If you sense some anger here it's because I've seen enterprise teams suffer as a result of this game. One of the larger boondoggles in this regard was the promotion of "Smart Enterprise Suites" ("SES") earlier this decade, when companies were encouraged to consolidate all their content management initiatives on a single uber-platform. Today you'd think that's crazy, and if you're a Web site manager you'd pale at the prospect of having to manage Web content via the corporate document management platform. But many enterprises went down that path, and paid a steep price for it.

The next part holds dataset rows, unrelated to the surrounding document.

Lemma task_done_phase j fs ty t : job_inv inputs.*1 n j -> task_done fs ty t -> (ty = TaskReduce -> t < n) ->
  ty = phase_ (j_c j) -> 0 <= t < zlen (tasks_ (j_c j)).
Proof.
  intros (Hf & Hm & Hr & Hok) [H0 Hd] Hlt ->. unfold phase_ok in Hok.
  destruct (phase_ (j_c j)); try done.
  - destruct Hok as [-> _]. rewrite Hm. destruct (Hd 0 ltac:(lia)) as (p & Hp & _).
    apply zlookup_Some_range in Hp. unfold zlen in *. by rewrite length_fmap.
  - destruct Hok as [-> _]. rewrite Hr. specialize (Hlt eq_refl). lia.
Qed.

Lemma ask_total o now j w : job_inv inputs.*1 n j -> is_ok (ask o now j w).
Proof.
  intros (Hf & Hm & _ & Hok).
  destruct (GetTask_ok now (worker_id w) _ _ Hok) as (c & r & Hg & _); [by rewrite Hm, Hf |].
  unfold ask. rewrite Hg. destruct o; apply is_ok_Ok.
Qed.

Lemma worker_step_total o now j fs w : job_inv inputs.*1 n j -> pc_ok j fs w ->
  is_ok (worker_step mapf reducef o now j fs w).
Proof.
  intros Hj Hok. unfold worker_step, pc_ok in *.
  destruct (pc w) as [| |t name k|t parts k|t parts k|t parts k|t nMap k contents|t out|t out|t out|ty t|b];
    try apply is_ok_Ok.
  - destruct (register_round o j w). apply is_ok_Ok.
  - destruct (ask_total o now j w Hj) as [p ->]. apply is_ok_Ok.
  - case_decide; apply is_ok_Ok.
  - destruct Hok as [((p & _ & ->) & Hk & _) Hlt].
    destruct (mapTask_parts p) as (parts & _ & -> & Hl). destruct (slice_get_ok parts k) as (s & _ & ->); [lia |].
    apply is_ok_Ok.
  - destruct Hok as [Hd Hlt]. pose proof Hj as (_ & _ & Hr & Hph).
    destruct (ReportTaskDone_total (j_c j) (j_reports j) (worker_id w) ty t) as [p Hp];
      [done | lia | by eapply task_done_phase |].
    unfold report. rewrite Hp. destruct o; apply is_ok_Ok.
Qed.

Record mr_inv (s : mr) : Prop := {
  mi_job : job_inv inputs.*1 n (mr_job s);
  mi_reports : reports_ok (mr_job s) (mr_fs s);
  mi_inputs : inputs_in (mr_fs s);
  mi_range : id_range (j_c (mr_job s));
  mi_workers : forall i w, mr_ws s !! i = Some w ->
    id_ok (j_c (mr_job s)) w /\ pc_ok (mr_job s) (mr_fs s) w;
  mi_ids : forall i i' w w', mr_ws s !! i = Some w -> mr_ws s !! i' = Some w' -> i <> i' ->
    0 <= worker_id w -> worker_id w <> worker_id w';
}.

Lemma mr_inv_init s : mr_init inputs n s -> mr_inv s.
Proof.
  intros (Hj & Hws & Hin). split; rewrite ?Hws; try done.
  - apply job_inv_init; [lia | done].
  - rewrite Hj. by intros ty t ?%not_elem_of_nil.
  - intros [name content] Hp. by apply Hin.
  - rewrite Hj. unfold id_range. simpl. lia.
Qed.

Lemma mr_inv_worker o now s i w j fs w' : mr_inv s -> mr_ws s !! i = Some w ->
  worker_step mapf reducef o now (mr_job s) (mr_fs s) w = Ok (j, fs, w') ->
  mr_inv (mkMr j fs (<[i := w']> (mr_ws s))).
Proof.
  intros [Hj Hrep Hin Hr Hw Hids] Hi H. destruct (Hw i w Hi) as [Hid Hpc].
  destruct (worker_step_ok o now _ _ _ _ _ _ Hj Hrep Hin Hr Hid Hpc H) as [Sj Sfs Spc Sid Srep Snew].
  assert (forall i2 v, i <> i2 -> mr_ws s !! i2 = Some v -> id_ok (j_c j) v /\ pc_ok j fs v) as Hother.
  { intros i2 v Hne Hv. destruct (Hw i2 v Hv) as [Hvid Hvpc].
    pose proof (job_le_id_ok _ _ _ Sj Hr Hvid) as Hvid'. split; [done |].
    apply (pc_ok_job _ _ _ _ Sj) in Hvpc. destruct Sfs as [->|[H0 Sfs]]; [done |].
    apply (pc_ok_fs (worker_id w) j (mr_fs s)); try done. intros _. by eapply Hids. }
  assert (forall i2 v, i <> i2 -> mr_ws s !! i2 = Some v -> 0 <= worker_id v \/ 0 <= worker_id w' ->
    worker_id v <> worker_id w') as Hdiff.
  { intros i2 v Hne Hv H0. destruct (Hw i2 v Hv) as [[_ Hvid] _]. destruct Snew as [Heq|[Heq H1]]; [rewrite Heq in H0 |- * | lia].
    destruct H0 as [H0|H0]; [exact (Hids _ _ _ _ Hv Hi (not_eq_sym Hne) H0) |].
    apply not_eq_sym. exact (Hids _ _ _ _ Hi Hv Hne H0). }
  split; simpl; try done.
  - by eapply job_le_inv.
  - destruct Sfs as [->|[H0 Sfs]]; [done |]. by eapply fs_step_inputs.
  - by eapply job_le_id_range.
  - intros i2 v [(-> & -> & _)|[Hne Hv]]%list_lookup_insert_Some; [done | by eapply Hother].
  - intros i1 i2 v1 v2 H1 H2 Hne H0.
    apply list_lookup_insert_Some in H1 as [(-> & -> & _)|[Hn1 H1]];
      apply list_lookup_insert_Some in H2 as [(-> & -> & _)|[Hn2 H2]]; [done | | |].
    + apply not_eq_sym, (Hdiff i2); auto.
    + apply (Hdiff i1); auto.
    + by eapply Hids.
Qed.

Lemma mr_inv_step s s' : mr_inv s -> mr_step mapf reducef s s' -> mr_inv s'.
Proof.
  intros Hi Hst. destruct Hst as [i o now w j fs w' Hw H| |i w Hw].
  - by eapply mr_inv_worker.
  - destruct Hi as [Hj Hrep Hin Hr Hw Hids].
    assert (forall i w, (mr_ws s ++ [newWorker]) !! i = Some w -> mr_ws s !! i = Some w \/
      i = length (mr_ws s) /\ w = newWorker) as Happ.
    { intros i w [H|[Hl H]]%lookup_app_Some; [by left | right].
      apply list_lookup_singleton_Some in H as [H <-]. split; [lia | done]. }
    split; simpl; try done.
    + intros i w [H|[_ ->]]%Happ; [by eapply Hw |]. split; [split; [done |]; simpl; auto | by left].
    + intros i i' w w' [H1|[-> ->]]%Happ [H2|[-> ->]]%Happ Hne H0; [by eapply Hids | simpl; lia | simpl in *; lia | done].
  - destruct Hi as [Hj Hrep Hin Hr Hws Hids]. split; simpl; try done.
    + intros i2 v [(-> & <- & _)|[Hne Hv]]%list_lookup_insert_Some; [| by eapply Hws].
      destruct (Hws _ _ Hw) as [[H1 H2] _]. split; [split; [| done]; simpl | done].
      destruct (pc w); auto.
    + intros i1 i2 v1 v2 H1 H2 Hne H0.
      apply list_lookup_insert_Some in H1 as [(-> & <- & _)|[Hn1 H1]];
        apply list_lookup_insert_Some in H2 as [(-> & <- & _)|[Hn2 H2]]; [done | | |]; simpl in *.
      * exact (Hids _ _ _ _ Hw H2 Hne H0).
      * exact (Hids _ _ _ _ H1 Hw Hne H0).
      * exact (Hids _ _ _ _ H1 H2 Hne H0).
Qed.

(** What a step of the job does to the files. *)
Lemma mr_step_files s s' : mr_inv s -> mr_step mapf reducef s s' ->
  mr_fs s' = mr_fs s \/ exists id, 0 <= id /\ fs_step id (mr_fs s) (mr_fs s').
Proof.
  intros [Hj Hrep Hin Hr Hw _] Hst. destruct Hst as [i o now w j fs w' Hl H| |i w Hl]; [| by left..].
  destruct (Hw i w Hl) as [Hid Hpc].
  destruct (worker_step_ok o now _ _ _ _ _ _ Hj Hrep Hin Hr Hid Hpc H) as [_ [->|[H0 Hfs]] _ _ _ _]; [by left |].
  right. by exists (worker_id w).
Qed.

Lemma mr_reachable_inv s : reachable (mr_init inputs n) (mr_step mapf reducef) s -> mr_inv s.
Proof. revert s. apply invariant_reachable; [apply mr_inv_init | apply mr_inv_step]. Qed.

(** The output files of a job that is done. *)
Lemma done_outputs s : mr_inv s -> Done (j_c (mr_job s)) = true ->
  exists seq_out parts, sequential mapf reducef inputs = Ok (Some seq_out) /\
    (forall r, Z.of_nat r < n -> mr_fs s !! filename (FOut (Z.of_nat r)) = Some (printKVs (parts r))) /\
    concat (parts <$> seq 0 (Z.to_nat n)) ≡ₚ seq_out.
Proof.
  intros Hi Hd. unfold Done in Hd. apply bool_decide_eq_true in Hd.
  destruct (distributed_is_sequential _ n mapf reducef inputs Hn Hblind Hwords)
    as (outs & seq_out & parts & Hm & Hseq & Hred & Hperm).
  rewrite mapAll_parts in Hm. injection Hm as <-. exists seq_out, parts. split_and!; [done | | done].
  intros r Hlt. destruct (mi_job _ Hi) as (_ & _ & Hnr & Hok). unfold phase_ok in Hok. rewrite Hd in Hok.
  destruct Hok as (_ & _ & _ & Hall).
  destruct (mi_reports _ Hi _ _ (Hall (Z.of_nat r) ltac:(lia))) as [_ (out & Hf & Hout)].
  rewrite Hf. f_equal. specialize (Hred r Hlt). unfold out_is in Hout. rewrite Nat2Z.id in Hout.
  unfold all_parts in Hout. rewrite Hred in Hout. by injection Hout.
Qed.

(** ** Properties *)

(** C29: MapReduce computes what the sequential program does.  The
    conditions: at least one reduce task, keys and values are words, the
    reducer does not depend on the order of its values, and no input file is
    named like a file of the job.  Then in every execution of a job, with any
    number of workers that are started and killed at any moment, calls that
    are lost before or after the handler ran, or that cannot dial the
    coordinator and end their worker, and tasks done twice, at once or late:
    the next step of every worker, the handlers that it calls included, meets
    no panic; no worker stops on an error other than a failed dial; and
    once [Done] holds the output file of every reduce task is in place, and
    the files together hold, up to order, the lines of the sequential
    program. *)
Theorem mapreduce_is_sequential s : reachable (mr_init inputs n) (mr_step mapf reducef) s ->
  (forall i w o now, mr_ws s !! i = Some w ->
   pc w <> WExit Fatal /\ is_ok (worker_step mapf reducef o now (mr_job s) (mr_fs s) w)) /\
  (Done (j_c (mr_job s)) = true ->
   exists seq_out parts, sequential mapf reducef inputs = Ok (Some seq_out) /\
     (forall r, Z.of_nat r < n -> mr_fs s !! filename (FOut (Z.of_nat r)) = Some (printKVs (parts r))) /\
     concat (parts <$> seq 0 (Z.to_nat n)) ≡ₚ seq_out).
Proof.
  intros Hr. pose proof (mr_reachable_inv s Hr) as Hi. split.
  - intros i w o now Hw. destruct (mi_workers _ Hi i w Hw) as [_ Hok]. split.
    + intros Hp. unfold pc_ok in Hok. by rewrite Hp in Hok.
    + apply worker_step_total; [apply Hi | exact Hok].
  - by apply done_outputs.
Qed.
End Correct.

(** ** A concrete job: one worker, one file, the word counter *)
Section Example.
#[local] Existing Instance merge_sorter.

Definition ex_inputs : list (string * string) := [("f", "a b a")].
Definition ex_start : mr :=
  mkMr (mkJob (MakeCoordinator ["f"] 1) []) {[ "f" := "a b a" ]} [newWorker].

(** Steps of the first worker; the outcomes of its calls are [os]. *)
Fixpoint ex_run (os : list net) (s : mr) : Res mr :=
  match os with
  | [] => Ok s
  | o :: os =>
      match mr_ws s with
      | [] => Panic
      | w :: ws =>
          let* p := worker_step Wc.Map Wc.Reduce o 0 (mr_job s) (mr_fs s) w in
          let '(j, fs, w) := p in ex_run os (mkMr j fs (w :: ws))
      end
  end.

(** The first call is lost, and so is a reply. *)
Definition ex_outcomes : list net := NotSent :: ReplyLost :: replicate 15 Returns.
Definition ex_done : mr := match ex_run ex_outcomes ex_start with Ok s => s | Panic => ex_start end.

Lemma ex_start_reachable : reachable (mr_init ex_inputs 1) (mr_step Wc.Map Wc.Reduce) ex_start.
Proof.
  apply (reach_step _ _ (mkMr (mkJob (MakeCoordinator ["f"] 1) []) {[ "f" := "a b a" ]} [])).
  - apply reach_init. split_and!; [done | done |]. intros name content H.
    apply list_elem_of_singleton in H as [= -> ->]. reflexivity.
  - exact (mr_start Wc.Map Wc.Reduce _).
Qed.

Lemma ex_run_reachable os : forall s s', reachable (mr_init ex_inputs 1) (mr_step Wc.Map Wc.Reduce) s ->
  ex_run os s = Ok s' -> reachable (mr_init ex_inputs 1) (mr_step Wc.Map Wc.Reduce) s'.
Proof.
  induction os as [|o os IH]; intros s s' Hr H; simpl in H; [by injection H as <- |].
  destruct (mr_ws s) as [|w ws] eqn:Ews; [done |]. apply res_bind_ok in H as ([[j fs] w'] & Hs & H).
  eapply IH; [| exact H]. eapply reach_step; [exact Hr |].
  pose proof (mr_worker Wc.Map Wc.Reduce s 0 o 0 w j fs w') as Hst. rewrite Ews in Hst. by apply Hst.
Qed.

Lemma ex_done_reachable : reachable (mr_init ex_inputs 1) (mr_step Wc.Map Wc.Reduce) ex_done.
Proof.
  unfold ex_done. destruct (ex_run ex_outcomes ex_start) as [s|] eqn:E; [| apply ex_start_reachable].
  eapply ex_run_reachable; [apply ex_start_reachable | exact E].
Qed.

Lemma ex_names : input_names ex_inputs.
Proof. intros p f H _. apply list_elem_of_singleton in H as ->. by destruct f. Qed.

Lemma mapreduce_is_sequential_witness :
  Done (j_c (mr_job ex_done)) = true /\
  exists seq_out parts, sequential Wc.Map Wc.Reduce ex_inputs = Ok (Some seq_out) /\
    mr_fs ex_done !! "mr-out-0" = Some (printKVs (parts 0%nat)).
Proof.
  assert (Done (j_c (mr_job ex_done)) = true) as Hd by (vm_compute; reflexivity).
  split; [exact Hd |].
  destruct (mapreduce_is_sequential Wc.Map Wc.Reduce ex_inputs 1 eq_refl ex_names Wc_order_blind
    (words_all Wc.Map ex_inputs Wc_words) ex_done ex_done_reachable) as [_ H].
  destruct (H Hd) as (seq_out & parts & H1 & H2 & _).
  exists seq_out, parts. split; [exact H1 | exact (H2 0%nat eq_refl)].
Defined.
End Example.
Lemma at_path_path dir fs name : at_path dir fs (path dir name) = fs !! name.
Proof.
  assert (forall a b, String.prefix a (a +:+ b) = true) as Hp.
  { induction a as [|c a IH]; intros b; cbn; [by destruct b |]. destruct (Ascii.ascii_dec c c); [apply IH | done]. }
  assert (forall a b, String.substring (String.length a) (String.length (a +:+ b) - String.length a) (a +:+ b) = b) as Hsub.
  { induction a as [|c a IH]; intros b; cbn [String.append String.length].
    - rewrite Nat.sub_0_r. induction b as [|d b IHb]; [done |]. cbn. f_equal. apply IHb.
    - cbn. apply IH. }
  unfold at_path, path. rewrite <- append_assoc, Hp.
  replace (String.length dir + 1)%nat with (String.length (dir +:+ "/")); [by rewrite Hsub |].
  clear. induction dir as [|c dir IH]; [done |]. cbn. by rewrite IH.
Qed.

(** ** The helpers of the tests *)
Section Helpers.
Context `{sorter : !Sorter}.
Context (sort_cmd : list string -> string).

(** [sort files...]: it fails if a file cannot be opened. *)
Definition sort_files (contents : list (option string)) : Res string :=
  match mapM id contents with Some cs => Ok (sort_cmd cs) | None => Panic end.

(** [mkCorrectOutput]; [mrsequential] runs in the directory of the test. *)
Definition mkCorrectOutput (mapf : string -> string -> list KeyValue) (reducef : string -> list string -> string)
    (inputs : list (string * string)) (out : string) (fs : files) : Res files :=
  let* r := sequential mapf reducef inputs in
  match r with
  | None => Panic
  | Some kvs =>
      let fs := <["mr-out-0" := printKVs kvs]> fs in
      let fs := <[out := ""]> fs in
      let* s := sort_files [fs !! "mr-out-0"] in
      Ok (delete "mr-out-0" (<[out := s]> fs))
  end.
(* ===== verification/RsmProgress.v ===== *)
(** * Progress of the replicated service ([kvraft1/rsm/rsm.go])

    The sends of [applyReader] never block, although the channels of
    [Submit] are shared through a map and have room for one value; and
    from every state that the service reaches under the conditions of
    [sys_quiet] an execution goes on in which [Submit] at some server takes
    the next operation and returns its answer ([submit_progress]): the run
    of [RaftProgress] below, with the readers of all servers emptying their
    channels in between. *)
From stdpp Require Import functions.
From S2P Require Import RaftTester.
From S2P Require Import Prelude Persister RaftNode RaftStep RaftElection RaftLog RaftSpec RaftCluster RaftRefine RaftSafety RaftOrigin RaftProgress.
From S2P Require Import Kv Rsm RsmCluster RsmRun RsmSafety.
Import Rpc.
#[local] Open Scope Z_scope.

(** ** The channels of one server *)
Section Channels.
Context {State Req Rep : Type} `{sm : !StateMachine State Req Rep}.
Notation RSM := (@RSM State Req Rep).
Implicit Types (r : RSM).

(** A channel is filed under one index at most, gets its value when that
    index is applied, and is empty before. *)
Record chan_ok r : Prop := mkChanOk {
  ch_map : forall k c, operation_channels_ r !! k = Some c -> (c < length (bufs r))%nat;
  ch_inj : forall k k' c, operation_channels_ r !! k = Some c -> operation_channels_ r !! k' = Some c -> k = k';
  ch_full : forall k c res, operation_channels_ r !! k = Some c -> bufs r !! c = Some (Some res) ->
    k <= Z.of_nat (length (Rsm.applied r));
  ch_send : forall c res, sending r = Some (c, res) -> bufs r !! c = Some None /\
    forall k, operation_channels_ r !! k = Some c -> k <= Z.of_nat (length (Rsm.applied r));
}.

Lemma applyCommand_fields pb index op r r' : applyCommand pb index op r = Ok r' -> exists rep,
  operation_channels_ r' = operation_channels_ r /\ bufs r' = bufs r /\ waiting r' = waiting r /\ returned r' = returned r /\
  Rsm.applied r' = Rsm.applied r ++ [Applied op rep] /\
  sending r' = (fun c => (c, mkResult op rep)) <$> operation_channels_ r !! index.
Proof.
  unfold applyCommand. intros H. apply res_bind_ok in H as ([st rep] & _ & H). injection H as <-. exists rep.
  simpl. by destruct (operation_channels_ r !! index).
Qed.

Lemma chan_read pb index op r r' : chan_ok r -> sending r = None -> index = Z.of_nat (length (Rsm.applied r)) + 1 ->
  applyCommand pb index op r = Ok r' -> chan_ok r'.
Proof.
  intros [Hm Hi Hf _] Hs -> H. apply applyCommand_fields in H as (rep & Eo & Eb & _ & _ & Ea & Es).
  split; rewrite ?Eo, ?Eb, ?Ea, ?Es; try done.
  - intros k c res Hk Hb. specialize (Hf k c res Hk Hb). rewrite length_app. simpl. lia.
  - intros c res H. apply fmap_Some in H as (c' & Hc & [= <- _]). rewrite length_app. simpl. split.
    + destruct (lookup_lt_is_Some_2 (bufs r) c (Hm _ _ Hc)) as [[x|] Hx]; [| done].
      specialize (Hf _ _ _ Hc Hx). lia.
    + intros k Hk. rewrite (Hi _ _ _ Hk Hc). lia.
Qed.

(** The send is possible whenever the reader has one to do. *)
Lemma chan_sends r : chan_ok r -> is_Some (sending r) -> is_Some (applySend r).
Proof.
  intros [_ _ _ Hs] [[c res] E]. unfold applySend. rewrite E. destruct (Hs c res E) as [-> _]. by eexists.
Qed.

Lemma applySend_fields r r' : applySend r = Some r' -> exists c res, sending r = Some (c, res) /\ bufs r !! c = Some None /\
  operation_channels_ r' = operation_channels_ r /\ bufs r' = <[c := Some res]> (bufs r) /\ waiting r' = waiting r /\
  returned r' = returned r /\ Rsm.applied r' = Rsm.applied r /\ sending r' = None.
Proof.
  unfold applySend. destruct (sending r) as [[c res]|]; [| done]. destruct (bufs r !! c) as [[|]|] eqn:E; try done.
  intros [= <-]. by exists c, res.
Qed.

Lemma chan_send r r' : chan_ok r -> applySend r = Some r' -> chan_ok r'.
Proof.
  intros [Hm Hi Hf Hs] H. apply applySend_fields in H as (c & res & E & Hb & Eo & Eb & _ & _ & Ea & Es).
  destruct (Hs c res E) as [_ Hk]. split; rewrite ?Eo, ?Eb, ?Ea, ?Es; try done.
  - intros k c'. rewrite length_insert. apply Hm.
  - intros k c' res' Hc Hl. apply list_lookup_insert_Some in Hl as [(-> & _ & _)|[_ Hl]]; [by apply Hk | by eapply Hf].
Qed.

Lemma chan_submit sid req id index l r : chan_ok r -> chan_ok (submitStart sid req id index l r).
Proof.
  intros [Hm Hi Hf Hs]. unfold submitStart. destruct l; [| by split]. simpl. split; simpl.
  - intros k c. rewrite length_app. simpl. intros [[<- <-]|[_ H]]%lookup_insert_Some; [lia |]. specialize (Hm _ _ H). lia.
  - intros k k' c [[<- <-]|[_ H]]%lookup_insert_Some [[<- E]|[_ H']]%lookup_insert_Some; try done.
    + specialize (Hm _ _ H'). lia.
    + subst c. specialize (Hm _ _ H). lia.
    + by eapply Hi.
  - intros k c res [[<- <-]|[_ H]]%lookup_insert_Some Hb.
    + by rewrite lookup_app_r, Nat.sub_diag in Hb by lia.
    + rewrite lookup_app_l in Hb by (by eapply Hm). by eapply Hf.
  - intros c res E. destruct (Hs c res E) as [Hb Hk]. pose proof (lookup_lt_Some _ _ _ Hb). split; [by rewrite lookup_app_l |].
    intros k [[<- <-]|[_ H']]%lookup_insert_Some; [lia | by apply Hk].
Qed.

Lemma chan_receive sid r r' : chan_ok r -> submitReceive sid r = Some r' -> chan_ok r'.
Proof.
  intros [Hm Hi Hf Hs] H. unfold submitReceive in H. destruct (waiting r !! sid) as [w|]; [| done].
  destruct (w_got w); [done |]. destruct (bufs r !! w_chan w) as [[res|]|] eqn:E; [| done..]. injection H as <-.
  split; simpl; try done.
  - intros k c. rewrite length_insert. apply Hm.
  - intros k c res' Hc Hl. apply list_lookup_insert_Some in Hl as [(_ & ? & _)|[_ Hl]]; [done | by eapply Hf].
  - intros c res' E'. destruct (Hs c res' E') as [Hb Hk]. split; [| done].
    rewrite list_lookup_insert_ne; [done |]. intros <-. congruence.
Qed.

Lemma chan_return sid w err rep r : chan_ok r -> chan_ok (submitReturn sid w err rep r).
Proof.
  intros [Hm Hi Hf Hs]. split; simpl.
  - intros k c [_ H]%lookup_delete_Some. by eapply Hm.
  - intros k k' c [_ H]%lookup_delete_Some [_ H']%lookup_delete_Some. by eapply Hi.
  - intros k c res [_ H]%lookup_delete_Some. by eapply Hf.
  - intros c res E. destruct (Hs c res E) as [Hb Hk]. split; [done |]. intros k [_ H]%lookup_delete_Some. by apply Hk.
Qed.

Lemma chan_init maxraft st : chan_ok (mkRSM maxraft st ∅ [] None ∅ [] ∅ []).
Proof. by split. Qed.
End Channels.

(** ** The service *)
Section Service.
Context {State Req Rep : Type} `{sm : !StateMachine State Req Rep} `{!Codec (RaftState (Op Req))}.
Variables (n : Z) (init : State) (cmd_of : Z -> Req).
Hypothesis Hn : 2 <= n.
Hypothesis Hdo : forall id st, is_ok (sm_DoOp (cmd_of id) st).
Notation System := (@System State Req Rep).
Notation RSM := (@RSM State Req Rep).
Implicit Types (s : System) (r : RSM).

Lemma n_nonneg : 0 <= n.
Proof. lia. Qed.

Record service_inv s : Prop := mkServiceInv {
  se_sys : sys_inv n init cmd_of s;
  se_chan : forall i, is_peer n i -> chan_ok (rsms s i);
}.

Lemma rsms_set i r s j : rsms (set_rsm i r s) j = if decide (i = j) then r else rsms s j.
Proof. simpl. case_decide as E; [subst; apply fn_insert_eq | by apply fn_insert_ne]. Qed.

In the end you can't blame vendors or analysts. It's their game, not yours. You have to take responsibility for your technology buying decisions.Had a nice chat with an old acquaintance who has served as both practice lead at a major technology analyst firm and as head of "analyst relations" for a major vendor... We talked about the conflicts of interests when analyst firms consult for both buyers and vendors... and we also discussed a related issue that strikes me as potentially more insidious...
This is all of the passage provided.